The pandemic has indeed shrunk my social circles, even as 20 months’ worth of social restrictions have made me less inclined towards gregariousness.

In lieu of big parties and gatherings, my partner and I read and walked more and bought an annual Wildlife Reserves pass. We cooked up several storms. Hosted, or were hosted to intimate dinners. And gleefully binged on Netflix.

There’s routine and regularity in golf, a sport which has always required players (a maximum of four per flight) to keep an arm’s length away, or yoga, done alone.

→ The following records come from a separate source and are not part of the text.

(** * Z-boson resonance fit: ingestion, outlier filters, model, fit loop,
      figures and window

    A shallow embedding of [src/python/z-boson/z_boson_gui.py]: the functions
    [read_data], [initial_filter], [filter_data], [cross_section],
    [chi_square], [check_numerical_input], [fit_to_data],
    [plot_parameter_surface], [plot_fit], [collect_results] and
    [run_analysis], and the class [InputWindow] of [main] with its methods.

    Numbers.  A Python/NumPy float is modelled by [fl]: an exact real number,
    or one of the IEEE special values [+inf], [-inf], [nan] that NumPy
    produces (with a warning, never an exception) on a division by zero.
    Rounding, overflow and the sign of zero are not modelled: a zero divisor
    counts as [+0.0], which is what [np.std] and [len(data) - len(popt)]
    deliver.  The properties proved of [fl] are about the shape of the
    computations, their exceptions and their signs, which rounding leaves
    as they are, or they say that they are read in exact arithmetic.  Where
    rounding decides, the residual pass is modelled once more on binary64
    numbers (module [Binary64]).

    Exceptions.  Fallible code lives in the [result] monad; the constructors
    of [exn] are the Python exceptions that the code can raise.

    The world.  SciPy's solver, Matplotlib, [np.linspace], the formatting
    of floats, the files and the sort of lists are parameters of the
    sections that use them.  A file is not found, refuses to open, or gives
    its lines and then, possibly, the exception that ends the reading. *)

From Stdlib Require Import Reals Lra Lia List Bool Arith ZArith String Ascii.
From Stdlib Require Import DecimalString.
From Stdlib Require DecimalNat DecimalFacts.
From Stdlib Require PrimFloat.
From Stdlib Require Import Sorting.Sorted Sorting.Permutation.
Import ListNotations.

Set Implicit Arguments.

(* ================================================================== *)
(** ** Floats as extended reals *)

Module Float.

Local Open Scope R_scope.

Inductive fl : Type :=
| Fin (r : R)
| PInf
| NInf
| NaN.

(** Sign of a real number, as a three-way comparison with zero. *)
Definition Rsgn (r : R) : comparison :=
  match total_order_T r 0 with
  | inleft (left _) => Lt
  | inleft (right _) => Eq
  | inright _ => Gt
  end.

(** The infinity of a given sign; a zero sign gives [nan]
    (as in [0 * inf] and [0 / 0]). *)
Definition signed_inf (c : comparison) : fl :=
  match c with
  | Gt => PInf
  | Lt => NInf
  | Eq => NaN
  end.

Definition fopp (x : fl) : fl :=
  match x with
  | Fin r => Fin (- r)
  | PInf => NInf
  | NInf => PInf
  | NaN => NaN
  end.

Definition fadd (x y : fl) : fl :=
  match x, y with
  | NaN, _ | _, NaN => NaN
  | Fin a, Fin b => Fin (a + b)
  | PInf, NInf | NInf, PInf => NaN
  | PInf, _ | _, PInf => PInf
  | NInf, _ | _, NInf => NInf
  end.

Definition fsub (x y : fl) : fl := fadd x (fopp y).

Definition fmul (x y : fl) : fl :=
  match x, y with
  | NaN, _ | _, NaN => NaN
  | Fin a, Fin b => Fin (a * b)
  | Fin a, PInf | PInf, Fin a => signed_inf (Rsgn a)
  | Fin a, NInf | NInf, Fin a => signed_inf (CompOpp (Rsgn a))
  | PInf, PInf | NInf, NInf => PInf
  | PInf, NInf | NInf, PInf => NInf
  end.

(** NumPy division: a zero divisor gives an infinity of the dividend's sign,
    or [nan] for [0 / 0]. *)
Definition fdiv (x y : fl) : fl :=
  match x, y with
  | NaN, _ | _, NaN => NaN
  | Fin a, Fin b =>
      if Req_dec_T b 0 then signed_inf (Rsgn a) else Fin (a / b)
  | Fin _, (PInf | NInf) => Fin 0
  | PInf, Fin b => if Rlt_dec b 0 then NInf else PInf
  | NInf, Fin b => if Rlt_dec b 0 then PInf else NInf
  | (PInf | NInf), (PInf | NInf) => NaN
  end.

(** [np.abs] *)
Definition fabs (x : fl) : fl :=
  match x with
  | Fin r => Fin (Rabs r)
  | PInf | NInf => PInf
  | NaN => NaN
  end.

(** [np.sqrt], as [np.std] applies it *)
Definition fsqrt (x : fl) : fl :=
  match x with
  | Fin r => if Rlt_dec r 0 then NaN else Fin (sqrt r)
  | PInf => PInf
  | NInf | NaN => NaN
  end.

(** [x ** 0.5]: the square root, except that C's [pow] sends [-inf] to [+inf]. *)
Definition fpow_half (x : fl) : fl :=
  match x with
  | NInf => PInf
  | _ => fsqrt x
  end.

(** [x ** 2] *)
Definition fsq (x : fl) : fl := fmul x x.

(** [x < y]; every comparison with [nan] is false. *)
Definition fltb (x y : fl) : bool :=
  match x, y with
  | NaN, _ | _, NaN => false
  | Fin a, Fin b => if Rlt_dec a b then true else false
  | NInf, (Fin _ | PInf) => true
  | Fin _, PInf => true
  | _, _ => false
  end.

(** [x <= y] *)
Definition fleb (x y : fl) : bool :=
  match x, y with
  | NaN, _ | _, NaN => false
  | Fin a, Fin b => if Rle_dec a b then true else false
  | NInf, _ => true
  | _, PInf => true
  | _, _ => false
  end.

Definition is_nan (x : fl) : bool :=
  match x with NaN => true | _ => false end.

Definition is_finite (x : fl) : bool :=
  match x with Fin _ => true | _ => false end.

(** Conversion of a Python [int]. *)
Definition fl_of_Z (z : Z) : fl := Fin (IZR z).
Definition fl_of_nat (n : nat) : fl := Fin (INR n).

(** [np.sum]: the order of summation does not matter for exact reals. *)
Definition fsum (l : list fl) : fl := fold_left fadd l (Fin 0).

(** [np.average] of a one-dimensional array ([nan] on an empty one). *)
Definition average (l : list fl) : fl := fdiv (fsum l) (fl_of_nat (List.length l)).

(** [np.std]: [sqrt(mean((x - x.mean())**2))]. *)
Definition std (l : list fl) : fl :=
  let m := average l in
  fsqrt (average (map (fun x => fsq (fsub x m)) l)).

End Float.
Export Float.

(* ================================================================== *)
(** ** Exceptions *)

Module Py.

(** The exceptions the modelled code can raise.  [ExternalError] stands for
    whatever an external call (the SciPy solver, Matplotlib) raises. *)
Inductive exn : Type :=
| IndexError
| ValueError
| ExternalError (name : string).

Inductive result (A : Type) : Type :=
| Ok (a : A)
| Error (e : exn).

Arguments Ok {A} a.
Arguments Error {A} e.

Definition bind {A B : Type} (m : result A) (k : A -> result B) : result B :=
  match m with
  | Ok a => k a
  | Error e => Error e
  end.

Definition is_error {A : Type} (m : result A) : bool :=
  match m with Ok _ => false | Error _ => true end.

(** [l[i]] on a Python list or a one-dimensional array. *)
Definition index {A : Type} (l : list A) (i : nat) : result A :=
  match nth_error l i with
  | Some a => Ok a
  | None => Error IndexError
  end.

End Py.
Export Py.

Declare Scope py_scope.
Delimit Scope py_scope with py.
Notation "x <- m ;; k" := (bind m (fun x => k))
  (at level 61, m at next level, right associativity) : py_scope.
Notation "' p <- m ;; k" := (bind m (fun x => match x with p => k end))
  (at level 61, p pattern, m at next level, right associativity) : py_scope.
Open Scope py_scope.

(* ================================================================== *)
(** ** Two-dimensional arrays *)

Module NdArray.

(** A row of the data array is the list of floats parsed from one line. *)
Definition row : Type := list fl.

(** The array [np.array(rows)].  An empty list of rows is the one-dimensional
    empty array; rows of unequal length make a one-dimensional array of
    objects (in the NumPy of the script's time; later versions refuse to
    build it).  Both refuse a two-dimensional index. *)
Definition ndarray : Type := list row.

(** Number of columns of a two-dimensional array; [None] when the array
    is one-dimensional. *)
Definition ncols (data : ndarray) : option nat :=
  match data with
  | [] => None
  | r :: rs =>
      if forallb (fun r' => Nat.eqb (List.length r') (List.length r)) rs
      then Some (List.length r)
      else None
  end.

(** [data[:, k]] *)
Definition col (k : nat) (data : ndarray) : result (list fl) :=
  match ncols data with
  | Some n =>
      if Nat.ltb k n then Ok (map (fun r => nth k r NaN) data)
      else Error IndexError
  | None => Error IndexError
  end.

(** [entry[k]] for a row [entry] met while iterating over the array. *)
Definition item (k : nat) (entry : row) : fl := nth k entry NaN.

(** [a[i, j]] on a matrix (the covariance). *)
Definition at2 (a : list (list fl)) (i j : nat) : result fl :=
  match ncols a with
  | Some n =>
      match nth_error a i with
      | Some r => index r j
      | None => Error IndexError
      end
  | None => Error IndexError
  end.

End NdArray.
Export NdArray.

(* ================================================================== *)
(** ** Text of the input files *)

Module Text.

Definition newline : ascii := ascii_of_nat 10.
Definition comma : ascii := ascii_of_nat 44.

(** [match('.*nan.*', line)]: the pattern is anchored at the start and [.]
    does not cross a newline, so it matches when [nan] starts somewhere in
    the text before the first newline. *)
Fixpoint re_match_nan (line : string) : bool :=
  match line with
  | EmptyString => false
  | String c rest =>
      if prefix "nan" line then true
      else if Ascii.eqb c newline then false
      else re_match_nan rest
  end.

(** [s.split(sep)] for a one-character separator: never the empty list. *)
Fixpoint split (sep : ascii) (s : string) : list string :=
  match s with
  | EmptyString => [EmptyString]
  | String c rest =>
      if Ascii.eqb c sep then EmptyString :: split sep rest
      else
        match split sep rest with
        | [] => [String c EmptyString]
        | w :: ws => String c w :: ws
        end
  end.

(** [str(n)] for a non-negative [int]. *)
Definition str_of_nat (n : nat) : string :=
  NilZero.string_of_uint (Nat.to_uint n).

End Text.
Export Text.

(* ================================================================== *)
(** ** Float literals *)

(** Python's [float(str)] on the literals met in data files: surrounding
    white space is dropped; an optional sign is followed by decimal digits
    with an optional fraction, or by [inf], [infinity] or [nan] in any mix of
    upper and lower case.  Exponents and digit-group underscores, which
    [float] also reads, are left out: on such text [float_literal] says
    [None] where Python returns a number. *)
Module Literal.

Inductive literal : Type :=
| LNaN
| LInf (negative : bool)
| LDec (negative : bool) (mantissa : Z) (scale : nat).

Definition is_space (c : ascii) : bool :=
  let n := nat_of_ascii c in
  (Nat.leb 9 n && Nat.leb n 13) || Nat.eqb n 32.

Fixpoint drop_space (l : list ascii) : list ascii :=
  match l with
  | c :: l' => if is_space c then drop_space l' else l
  | [] => []
  end.

Definition strip (s : string) : list ascii :=
  rev (drop_space (rev (drop_space (list_ascii_of_string s)))).

Definition lower (c : ascii) : ascii :=
  let n := nat_of_ascii c in
  if Nat.leb 65 n && Nat.leb n 90 then ascii_of_nat (n + 32) else c.

Definition digit_of (c : ascii) : option Z :=
  let n := nat_of_ascii c in
  if Nat.leb 48 n && Nat.leb n 57 then Some (Z.of_nat (n - 48)) else None.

Robin Ian MacDonald Dunbar, a professor of evolutionary psychology at the University of Oxford who has researched friendship for 25 years said the size of personal social networks typically involves “just 1.5 intimates (the people you confide in), five close friends, 15 best friends, 50 good friends, and 150 friends. That's by and large our friendship limit, all our brain and schedules can handle”.

Having 15 besties as you get older sounds tedious. Plus, friends who fall off the radar – whether on account of a new relationship, a new baby, a busy career, an overseas posting —  resurface eventually.

Shared history makes for strong friendship cement. There are pals I don’t see for months or years on end, but when we catch up one-on-one or in a small group, we jump right into engaging, confessional conversations.

Bonds like these have survived decades, distance and life changes. There’s no reason why they shouldn’t survive a pandemic.

To cut anyone off completely just because COVID-19 has kept us apart, whether physically or ideologically, is something I’ve never done, and am uninclined to. 

In these unpredictable and unprecedented times, we can afford to be more forgiving. After all, that’s what friends are for right?

Tracy Lee is a freelance writer who writes about food, travel, fashion and beauty.